Agence France-Presse
PARIS – Virus-caused hepatitis has become a leading cause of death and disability in the world, killing more people in a year than AIDS, tuberculosis or malaria, a report said Thursday.
Deaths from infection, liver disease and cancer caused by viral hepatitis increased by 63 percent from 890,000 in 1990 to 1.45 million in 2013, according to a review of data collected in 183 countries.
By comparison, in 2013 there were 1.3 million deaths from AIDS, 1.4 million from tuberculosis, and 855,000 from malaria, said the report, published in The Lancet.

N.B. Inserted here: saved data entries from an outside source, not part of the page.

(* ===== verification/BluezSimulation.v ===== *)
(** A concrete Bluetooth stack for the native Aura transport: the scripted stack
    of [Simulation] with one advertisement per discovery.  It satisfies the
    interface and its laws; it models no code of the program. *)
From S2P Require Import Prelude Bytes Backend Model Control AuraWake Bluez AuraBluez BluezIo BluezIoSpec.
From S2P Require Import Simulation.

(** The advertisement of the Aura speaker, on a device that appears. *)
Definition aura_service_data : ServiceData :=
  {[ HARMAN_FDDF_UUID :=
       AURA_STUDIO_5_PID ++ replicate (STABLE_IDENTITY_OFFSET - 2) (z2b 0) ++ binary aura_fixture ]}.

#[export] Instance SimStack_discovery : BluezDiscovery SimStack := {
  uuid_from_str text := Some text;
  dbus_path_new text := Some text;
  runtime_build w := (Ok tt, w);
  sleep_until_at _ w := w;
  adapter_set_discovery_filter _ _ w := (Ok tt, w);
  adapter_device_addresses _ w := (Ok [binary jbl_fixture], w);
  adapter_discover_devices _ w := (Ok tt, w);
  device_events _ _ w := (Ok tt, w);
  device_service_data _ _ w := (Ok (Some aura_service_data), w);
  device_is_connected _ _ w := (Ok false, w);
  device_connect_profile _ _ _ w := (Ok tt, w);
  device_disconnect_profile _ _ _ w := (Ok tt, w);
  select_turns _ _ := 1;
  select_event _ w := (RawEvent.DeviceAdded private_address, w);
  dbus_new_system w := (Ok tt, w);
  get_managed_objects _ w := (Ok ∅, w);
  thread_sleep d w :=
    mkSimStack (stack_sent w) (stack_queue w) (stack_peer w) (stack_clock w + Z.max 0 d)
      (stack_paired w);
}.

#[export] Instance SimStack_discovery_laws : BluezDiscoveryLaws SimStack unit.
Proof. by constructor. Defined.

#[export] Instance SimStack_bluez_clock : BluezClock SimStack unit.
Proof.
  refine {| bluez_clock := stack_clock |}.
  - intros w t w' [= <- <-]. lia.
  - intros d w. simpl. lia.
  - intros d w Hd. simpl. lia.
Defined.

#[global] Abbreviation native_aura := (AuraControlCore (BluezIo SimStack unit)).

(** The transport as it is built, on a stack with these packets to come. *)
Definition stack_with (paired : bool) (queue : list Recv.t) : SimStack :=
  mkSimStack [] queue no_peer 0 paired.
Definition fresh_transport (w : SimStack) : native_aura :=
  core_new (mkBluezIo w default_bluez_config None).

Definition ack_reply : Recv.t :=
  Recv.Packet ([ATT_HANDLE_VALUE_NOTIFICATION] ++ u16_to_le_bytes ATT_AURA_NOTIFY_HANDLE ++ SUCCESS_ACK).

“Whereas deaths from many infectious diseases — such as TB and malaria — have dropped since 1990, viral hepatitis deaths have risen,” said study leader Graham Cooke from Imperial College London’s medicine department.

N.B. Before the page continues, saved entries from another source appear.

(* ===== verification/GenaSimulation.v ===== *)
(** A concrete network for the business observer: scripted connections and
    callbacks on a clock that only sleeps move, and parsers that know the
    documents of the examples.  They satisfy the interface and its laws; they
    model no code of the program. *)
From S2P Require Import Prelude.
From S2P Require Import Bytes.
From S2P Require Import Backend.
From S2P Require Import Model.
From S2P Require Import Tcp.
From S2P Require Import BackendNative.
From S2P Require Import BroadcastGena.
From S2P Require Import GenaBody.
From S2P Require Import GenaHttp.
From S2P Require Import GenaHttpSpec.
From S2P Require Import Gena.
From S2P Require Import GenaSpec.

(** * The network *)

(** Where a connection comes from, and its segments. *)
Record SimPeer := mkSimPeer { peer_address : SocketAddr.t; segments : list bytes }.

Record SimNet := mkSimNet {
  sim_clock : Z;
  sim_listeners : list nat;
  (** Callbacks still to come, answers of the event service still to come. *)
  callbacks : list SimPeer;
  answers : list (list bytes);
  (** The segments left on the one open connection, and all that was sent. *)
  inbound : list bytes;
  sent : list bytes;
}.

Definition set_inbound (l : list bytes) (w : SimNet) : SimNet :=
  mkSimNet (sim_clock w) (sim_listeners w) (callbacks w) (answers w) l (sent w).

(** One segment per read, as much of it as fits. *)
Definition read_segments (n : nat) (l : list bytes) : bytes * list bytes :=
  match l with
  | [] => ([], [])
  | segment :: rest =>
      (take n segment,
       match drop n segment with [] => rest | more => more :: rest end)
  end.

Definition sim_local : SocketAddr.t :=
  SocketAddr.V4 (mkSocketAddrV4 (mkIpv4 192 0 2 7) 50000).

#[export] Instance SimNet_net : GenaNet SimNet := {
  Listener := nat; Stream := unit; Datagram := unit;
  gena_now w := (sim_clock w, w);
  gena_sleep d w :=
    mkSimNet (sim_clock w + Z.max 0 d) (sim_listeners w) (callbacks w) (answers w)
      (inbound w) (sent w);
  rand_bytes n w := (Some (replicate n (z2b 0xa5)), w);
  udp_bind _ w := (Some tt, w);
  udp_connect _ _ w := (Some tt, w);
  udp_local_addr _ w := (Some sim_local, w);
  drop_datagram _ w := w;
  listener_bind _ w :=
    let l := S (list_max (sim_listeners w)) in
    (Some l, mkSimNet (sim_clock w) (l :: sim_listeners w) (callbacks w) (answers w)
               (inbound w) (sent w));
  listener_set_nonblocking _ w := (Some tt, w);
  listener_accept _ w :=
    match callbacks w with
    | [] => (Err IoErrorKind.WouldBlock, w)
    | peer :: rest =>
        (Ok (tt, peer_address peer),
         mkSimNet (sim_clock w) (sim_listeners w) rest (answers w) (segments peer) (sent w))
    end;
  drop_listener l w :=
    mkSimNet (sim_clock w) (filter (fun k => k <> l) (sim_listeners w)) (callbacks w) (answers w)
      (inbound w) (sent w);
  stream_connect_timeout _ _ w :=
    match answers w with
    | [] => (None, w)
    | answer :: rest =>
        (Some tt, mkSimNet (sim_clock w) (sim_listeners w) (callbacks w) rest answer (sent w))
    end;
  stream_set_read_timeout _ t w := (if (t <=? 0)%Z then None else Some tt, w);
  stream_set_write_timeout _ t w := (if (t <=? 0)%Z then None else Some tt, w);
  stream_write _ text w :=
    (Some tt, mkSimNet (sim_clock w) (sim_listeners w) (callbacks w) (answers w) (inbound w)
                (sent w ++ [text]));
  stream_flush _ w := (Some tt, w);
  stream_read _ n w :=
    let (chunk, rest) := read_segments n (inbound w) in (Some chunk, set_inbound rest w);
  drop_stream _ w := set_inbound [] w;
}.

Lemma list_max_fresh l : S (list_max l) ∉ l.
Proof.
  intros Hin. assert (S (list_max l) <= list_max l); [|lia].
  pose proof (proj1 (list_max_le l (list_max l)) (Nat.le_refl _)) as Hall.
  rewrite List.Forall_forall in Hall. apply Hall. by apply list_elem_of_In.
Qed.

#[export] Instance SimNet_laws : GenaNetLaws SimNet.
Proof.
  refine {| clock := sim_clock; is_open l w := l ∈ sim_listeners w |}.
  all: try (intros; simpl in *; repeat case_match; simplify_eq; split; simpl; [lia|done]).
  all: try (simpl; lia).
  - intros l w. simpl. destruct (callbacks w); (split; simpl; [lia|done]).
  - intros a t w. simpl. destruct (answers w); (split; simpl; [lia|done]).
  - intros a w l w' [= <- <-]. split_and!; [done|apply list_max_fresh|].
    intros l'. cbn [sim_listeners]. apply elem_of_cons.
  - intros a w w' E. discriminate E.
  - intros l w. split; [done|]. intros l'.
    exact (list_elem_of_filter (fun k => k <> l) (sim_listeners w) l').
Defined.

(** The same segments as a stream of their own, for the reader; an empty one is
    none. *)
Definition read_list (n : nat) (l : list bytes) : option bytes * list bytes :=
  let (chunk, rest) := read_segments n (filter (fun s => s <> []) l) in (Some chunk, rest).

Lemma concat_filter (l : list bytes) : concat (filter (fun s => s <> []) l) = concat l.
Proof.
  induction l as [|s l IH]; [done|]. rewrite filter_cons. destruct (decide _) as [|Hn]; simpl.
  - by rewrite IH.
  - destruct s; [done|]. by destruct Hn.
Qed.

Lemma read_list_segmented : segmented_stream read_list (@concat byte).
Proof.
  split; unfold read_list.
  - intros n l chunk l' E. rewrite <- (concat_filter l).
    destruct (filter _ l) as [|segment rest]; simpl in *; simplify_eq; [done|].
    rewrite <- (take_drop n segment) at 1. rewrite <- app_assoc. f_equal.
    by destruct (drop n segment).
  - intros l Hne. rewrite <- (concat_filter l) in Hne.
    assert (Forall (fun s => s <> []) (filter (fun s : bytes => s <> []) l)) as Hall
      by (apply Forall_forall; intros s Hs; by apply list_elem_of_filter in Hs as [? _]).
    destruct (filter _ l) as [|segment rest]; [done|]. apply Forall_cons in Hall as [Hs _].
    eexists _, _. split; [done|]. by destruct segment.
Qed.

(** * The documents *)

Definition quoted (s : bytes) : bytes := [DQUOTE] ++ s ++ [DQUOTE].
Definition code_text (code : Z) : bytes :=
  str "{" ++ quoted (str "info") ++ str ":{" ++ quoted (str "action_code") ++ str ":" ++ dec code
    ++ str "}}".
Definition code_value (code : Z) : Value.t :=
  Value.Object [(str "info", Value.Object [(str "action_code", Value.Number (Number.PosInt code))])].

(** The preferred shape, its payload as text, and the typed one. *)
Definition snake_text (code : Z) : bytes := str "snake " ++ dec code.
Definition snake_value (code : Z) : Value.t :=
  Value.Object [(str "pass_through", Value.Object [(str "pass_string", Value.Object
    [(str "command", Value.String NOTIFICATION_COMMAND);
     (str "payload", Value.String (code_text code))])])].
Definition camel_text (code : Z) : bytes := str "{camel " ++ dec code.
Definition camel_value (code : Z) : Value.t :=
  Value.Object [(str "passThrough", Value.Object [(str "passString", Value.Object
    [(str "command", Value.String NOTIFICATION_COMMAND);
     (NOTIFICATION_COMMAND, code_value code)])])].

Definition event_text (code : Z) : bytes := str "<event " ++ dec code ++ str "/>".
Definition property (name : bytes) (children : list Xml.t) : Xml.t :=
  Xml.Element (str "property") (Some EVENT_NAMESPACE) [] [Xml.Element name None [] children].
Definition event_document (properties : list Xml.t) : XmlDocument :=
  [Xml.Element (str "propertyset") (Some EVENT_NAMESPACE) [] properties].

Definition examples {T} (text : Z -> bytes) (value : Z -> T) : list (bytes * T) :=
  map (fun code => (text code, value code)) [31; 32; 33; 34]%Z.
Definition known {T} (table : list (bytes * T)) (text : bytes) : option T :=
  snd <$> List.find (fun entry => bool_decide (fst entry = text)) table.

#[export] Instance SimLibrary : GenaLibrary := {
  xml_parse := known (examples event_text (fun code =>
    event_document [property (str "PassThrough") [Xml.Text (snake_text code)]]));
  json_from_str := known (examples code_text code_value ++ examples snake_text snake_value
    ++ examples camel_text camel_value);
}.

Hepatitis is an inflammation of the liver, most often caused by a virus but sometimes by drug or alcohol abuse, other infections, or autoimmune diseases.

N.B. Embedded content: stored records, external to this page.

(* ===== verification/Witnesses.v ===== *)
(** The properties of the library at concrete inputs: every hypothesis of a
    property holds on the simulated installation. *)
From stdpp Require Import relations.
From S2P Require Import Prelude Bytes Backend Model Journal JournalSim Control Controller ControllerSpec.
From S2P Require Import AuraWake Bluez AuraBluez JblGatt BroadcastGena BackendNative NativeSpec.
From S2P Require Import Simulation.

(** A run and its result: [p = (fst p, snd p)]. *)
Ltac run :=
  match goal with
  | |- ?g => tryif has_evar g then apply surjective_pairing else (vm_compute; reflexivity)
  end.

(** * The controller *)

Definition silent_started : sim_controller := snd (start 0 silent).
Definition silent_retried : sim_controller := snd (stop 1 (snd (status 1 silent_started))).

Lemma unresolved_latch_holds_witness :
  unresolved_action silent_started = true /\ unresolved_action silent_retried = true /\
  role_writes (ctl_backend silent_retried) = role_writes (ctl_backend silent_started).
Proof.
  split; [by vm_compute|].
  destruct (unresolved_latch_holds silent_started silent_retried) as (U & _ & W).
  - by vm_compute.
  - eapply rtc_l; [eapply (plain_status 1); run|]. eapply rtc_l; [|apply rtc_refl].
    by eapply (plain_mutate 1 ControllerAction.Stop); [|run].
  - by split.
Defined.

Lemma backend_runs_behind_latch_witness :
  latched (ctl_journal (snd (admit_action 0 ControllerAction.Start good))) /\
  exists p, exact_membership (ctl_probe good) p.
Proof.
  assert (admit_action 0 ControllerAction.Start good =
    (None, snd (admit_action 0 ControllerAction.Start good))) as E by by vm_compute.
  pose proof (backend_runs_behind_latch _ _ _ _ E) as T.
  exact (conj (proj1 T) (proj1 (proj2 (proj2 T)))).
Defined.

Lemma uncertain_outcome_stays_latched_witness :
  unresolved_action silent_retried = true /\ latched (ctl_journal silent_retried).
Proof.
  apply (uncertain_outcome_stays_latched 0 ControllerAction.Start silent silent_started
    silent_retried (fst (start 0 silent))); [run|by vm_compute; left|].
  eapply rtc_l; [eapply (unsettled_status 1); run|]. eapply rtc_l; [|apply rtc_refl].
  apply (unsettled_mutate 1 ControllerAction.Stop (snd (status 1 silent_started))
    (fst (stop 1 (snd (status 1 silent_started))))); [run|].
  vm_compute. by intros [?|?].
Defined.

Definition muted : sim_controller := snd (start 0 mute).

Lemma rejected_sends_nothing_witness :
  result_outcome (fst (start 0 mute)) = ControllerActionOutcome.RejectedBeforeSend /\
  role_writes (ctl_backend muted) = role_writes (ctl_backend mute).
Proof.
  split; [by vm_compute|].
  apply (rejected_sends_nothing 0 ControllerAction.Start mute muted (fst (start 0 mute)));
    [run|left; by vm_compute].
Defined.

Definition linked : sim_controller := snd (start 0 good).


Lemma silent_started_reachable : reachable silent_started.
Proof.
  exists silent_pair, (mkSimProbe []), (fresh_journal []).
  eapply rtc_l; [|apply rtc_refl]. eapply (step_mutate 0 ControllerAction.Start). run.
Qed.

Lemma reachable_invariant_witness : wf silent_started.
Proof.
  apply (reachable_invariant silent_started). exact silent_started_reachable.
Defined.

Lemma revision_advances_witness :
  (revision good < revision linked)%Z /\ result_revision (fst (start 0 good)) = revision linked.
Proof.
  destruct (revision_advances 0 ControllerAction.Start good linked (fst (start 0 good)))
    as (L & R & _); [by vm_compute|run|]. by split.
Defined.

Lemma recovery_gate_witness :
  result_failure (fst (recover_stop 0 good)) = Some ControllerFailure.RecoveryNotAllowed /\
  ctl_backend (snd (recover_stop 0 good)) = ctl_backend good.
Proof.
  destruct (recovery_gate 0 good (snd (recover_stop 0 good)) (fst (recover_stop 0 good)))
    as [G N]; [run|].
  assert (F : result_failure (fst (recover_stop 0 good)) = Some ControllerFailure.RecoveryNotAllowed).
  { apply G. by apply not_recoverable. }
  split; [exact F|]. by apply N.
Defined.

Lemma mutate_refines_latch_witness :
  Latch.step (abstract silent_started) ControllerAction.Stop
    (result_outcome (fst (stop 1 silent_started))) (result_failure (fst (stop 1 silent_started)))
    (abstract (snd (stop 1 silent_started))).
Proof.
  apply (mutate_refines_latch 1 ControllerAction.Stop silent_started
    (snd (stop 1 silent_started)) (fst (stop 1 silent_started)));
    [exact silent_started_reachable|run].
Defined.

(** * The native pair *)

Definition good_armed := snd (native_start good_pair).

Lemma native_start_order_witness :
  lifecycle good_armed = PairLifecycle.Linked /\
  exists response, enter (jbl good_pair) = (PlayTogetherWriteResult.Accepted response, jbl good_armed).
Proof.
  destruct (native_start_order good_pair good_armed (fst (native_start good_pair)))
    as (_ & B & _ & A); [run|].
  split; [|apply B; by vm_compute].
  destruct (A (mkPairActionReceipt PairBackendKind.NativePair PairLifecycle.Linked
    PairBackendEvidence.BroadcastBusinessNotification false)) as (_ & L & _); [by vm_compute|done].
Defined.

Definition good_stopped := snd (native_stop good_armed).

Lemma native_stop_order_witness :
  lifecycle good_stopped = PairLifecycle.Ready /\
  exists a0 a, freshly_acquired (aura_identity good_armed) a0 a /\
    aura_stop a = (AuraActionResult.Accepted, aura good_stopped).
Proof.
  destruct (native_stop_order good_armed good_stopped (fst (native_stop good_armed)))
    as (B & _ & A); [run|].
  split; [|apply B; by vm_compute].
  destruct (A (mkPairActionReceipt PairBackendKind.NativePair PairLifecycle.Ready
    PairBackendEvidence.BroadcastBusinessNotification false)) as (_ & L & _); [by vm_compute|done].
Defined.

Definition silent_failure : PairActionFailure :=
  mkPairActionFailure PairBackendKind.NativePair PairBackendError.AuraAcknowledgementTimedOut
    (Some PairLifecycle.Linking).

Lemma native_latch_terminal_witness :
  fst (native_start silent_pair) = PairActionResult.OutcomeUnknown silent_failure /\
  fst (native_stop (snd (native_start silent_pair))) = PairActionResult.OutcomeUnknown silent_failure.
Proof.
  split; [by vm_compute|].
  destruct (native_latch_terminal silent_pair (snd (native_start silent_pair))
    (snd (native_start silent_pair)) silent_failure) as (_ & _ & E & _).
  - left. by vm_compute.
  - apply rtc_refl.
  - by rewrite E.
Defined.

Lemma native_health_conservative_witness :
  health_level_of (fst (native_health good_armed)) = PairHealthLevel.Healthy.
Proof.
  apply (native_health_conservative good_armed (snd (native_health good_armed))
    (fst (native_health good_armed))); [run|].
  split_and!; [by vm_compute|right; by vm_compute|left; by vm_compute].
Defined.

Definition armed_coordinator :=
  snd (coordinator_arm BroadcastAction.Stop jbl_fixture
    (mkCoordinator (mkSimBusiness []) (gatt_with two_transactions))).

Lemma coordinator_confirms_and_cleans_up_witness :
  jbl_bearer (mutation (snd (coordinator_execute BroadcastAction.Stop jbl_fixture armed_coordinator)))
    = None.
Proof.
  pose proof (coordinator_confirms_and_cleans_up BroadcastAction.Stop jbl_fixture armed_coordinator
    (snd (coordinator_execute BroadcastAction.Stop jbl_fixture armed_coordinator))
    (fst (coordinator_execute BroadcastAction.Stop jbl_fixture armed_coordinator))
    (surjective_pairing _)) as E.
  destruct (execute_mutation _ _) as [sent m1]. destruct E as [E _]. exact (f_equal jbl_bearer E).
Defined.

(** * The links *)

Definition silent_core : sim_aura :=
  mkAuraControlCore (mkSimLink 0 true [Err AuraFailureReason.AcknowledgementTimedOut]) None.
Definition silent_core1 := snd (command AuraPlayTogetherCommand.On silent_core).

Lemma aura_command_sent_once_witness :
  core_writes silent_core1 = 1 /\
  forall cmd, command cmd silent_core1 =
    (AuraActionResult.OutcomeUnknown AuraFailureReason.AcknowledgementTimedOut, silent_core1).
Proof.
  split; [by vm_compute|].
  destruct (aura_command_sent_once AuraPlayTogetherCommand.On silent_core silent_core1
    (fst (command AuraPlayTogetherCommand.On silent_core))) as (_ & _ & _ & U); [done|run|].
  apply (U AuraFailureReason.AcknowledgementTimedOut silent_core1); [by vm_compute|apply rtc_refl].
Defined.

Definition gatt0 : sim_gatt := gatt_with two_transactions.
Definition gatt1 := snd (jbl_gatt_arm jbl_fixture gatt0).
Definition gatt2 := snd (jbl_gatt_execute BroadcastCommand.Stop gatt1).

Lemma jbl_gatt_one_frame_per_arm_witness :
  fst (jbl_gatt_execute BroadcastCommand.Stop gatt1) = Ok tt /\ jbl_bearer gatt2 = None.
Proof.
  split; [by vm_compute|].
  apply (jbl_gatt_one_frame_per_arm jbl_fixture BroadcastCommand.Stop gatt0 gatt1 gatt2
    (fst (jbl_gatt_arm jbl_fixture gatt0)) (fst (jbl_gatt_execute BroadcastCommand.Stop gatt1)));
    run.
Defined.

(** The profile connects, the advertisement comes, and the release is seen. *)
Record SimWake := mkSimWake { wake_released : result bool AuraWakeIoFailure.t }.

#[export] Instance SimWake_bluez : AuraWakeBluez SimWake := {
  inspect_stable_device _ b := (Ok (mkStableAuraState true StableAddressKind.Public true true false), b);
  connect_profile _ _ _ b := (Ok tt, b);
  disconnect_profile _ _ _ b := (Ok tt, b);
  wait_profile_released _ _ _ b := (wake_released b, b);
}.
#[export] Instance SimWake_observer : AuraWakeFddfObserver SimWake := {
  wait_for_fresh_fddf _ _ o :=
    (Ok (Some (mkFreshFddfObservation true FddfAddressKind.ResolvablePrivate
                 AURA_STUDIO_5_PRODUCT_ID true)), o);
}.

Lemma acquire_aura_wake_cleans_up_witness :
  let b := mkSimWake (Ok true) in
  fst (acquire_aura_wake aura_fixture default_wake_timings b) =
    Ok (mkAuraWakeSuccess true AuraWakeCleanup.Released) /\
  exists b2 r1 b3, disconnect_profile aura_fixture A2DP_SINK_PROFILE_UUID
    (release_timeout default_wake_timings) b2 = (r1, b3).
Proof.
  split; [by vm_compute|].
  destruct (acquire_aura_wake_cleans_up aura_fixture default_wake_timings (mkSimWake (Ok true))
    (mkSimWake (Ok true)) (Ok (mkAuraWakeSuccess true AuraWakeCleanup.Released)))
    as [(_ & f & E)|(_ & _ & _ & _ & _ & b2 & r1 & b3 & _ & _ & _ & _ & _ & D & _)].
  - by vm_compute.
  - discriminate E.
  - exists b2, r1, b3. exact D.
Defined.

(** The stable connection fails in its setup, the wake works, and the second
    stable connection succeeds. *)
Record SimCold := mkSimCold { stable_script : list (result unit AuraFailureReason.t) }.
#[export] Instance SimCold_ops : ColdConnectOps SimCold unit := {
  connect_stable _ o := (next (Ok tt) (stable_script o), mkSimCold (tail (stable_script o)));
  wake_once o := (Ok tt, o);
  connect_le o := (Ok tt, o);
}.
Definition cold : SimCold := mkSimCold [Err AuraFailureReason.NotificationSetupFailed].

Lemma connect_cold_bearer_order_witness :
  exists e1 ew rest,
    calls (snd (connect_cold_bearer (mkRecorded cold []))) =
      (ColdCall.Stable, Some e1) :: (ColdCall.Wake, ew) :: rest.
Proof.
  destruct (connect_cold_bearer_order cold (fst (connect_cold_bearer (mkRecorded cold [])))
    (snd (connect_cold_bearer (mkRecorded cold [])))) as [[E _]|(e1 & ew & rest & _ & E & _)];
    [run|vm_compute in E; discriminate E|].
  exists e1, ew, rest. exact E.
Defined.

(** A clock that advances by what is paused for. *)
#[export] Instance SimPoll : ReleasePoll Z := {
  poll_now e := (e, e);
  observe_release _ e := (Ok MediaControlReleaseObservation.Connected, e);
  pause d e := (e + d)%Z;
}.
#[export] Instance SimPoll_laws : ReleasePollLaws Z.
Proof. refine {| time e := e |}; intros; simpl in *; simplify_eq/=; lia. Defined.

Lemma poll_media_control_release_terminates_witness :
  exists r e, poll_media_control_release 101 (from_secs 1) 0%Z = Some (r, e) /\ r <> Ok false.
Proof.
  destruct (poll_media_control_release_terminates 100 (from_secs 1) 0%Z) as (r & e & E & _ & N);
    [by vm_compute|].
  exists r, e. by split.
Defined.

(** The advertisement of the fixture, seen on a device known before. *)
Definition fddf_uuid : bytes := HARMAN_FDDF_UUID.
Definition aura_payload : bytes :=
  AURA_STUDIO_5_PID ++ replicate (STABLE_IDENTITY_OFFSET - 2) (z2b 0) ++ binary aura_fixture.
Definition aura_event : ScanEvent.t :=
  ScanEvent.DevicePropertyChanged (str "a") (DeviceProperty.ServiceData_ {[ fddf_uuid := aura_payload ]})
    true (Some AddressType.LeRandom).

Lemma scan_once_fresh_only_witness :
  exists before event after map,
    [ScanEvent.AdapterPropertyChanged; aura_event] = before ++ event :: after /\
    fresh_evidence fddf_uuid aura_fixture (str "a") event map.
Proof.
  destruct (scan_once_fresh_only {[ str "a" ]} {[ str "a" ]} true fddf_uuid aura_fixture
    [ScanEvent.AdapterPropertyChanged; aura_event] (str "a"))
    as (before & event & after & map & E & F & _); [by vm_compute|].
  exists before, event, after, map. by split.
Defined.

There are five main types, known as A, B, C, D and E.
According to the World Health Organization, types A and E are typically transmitted via contaminated food or water, while B, C and D usually occur from contact with body fluids of an infected person.
An estimated 95 percent of people are unaware of their infection, though treating hepatitis B and C can prevent the development of chronic liver disease.
Ninety-six percent of hepatitis deaths counted in the review were caused by types B and C, said the researchers. Most hepatitis deaths occurred in east and south Asia.
“We have tools at our disposal to treat this disease — we have vaccines to hepatitis A and B and we have new treatments to C,” for which there is no vaccine, said Cooke.
“However the price of new medicines is beyond the reach of any country — rich or poor.”
The review concluded with a call for a change in funding structures to “allow effective responses in low-income and lower-middle-income countries.”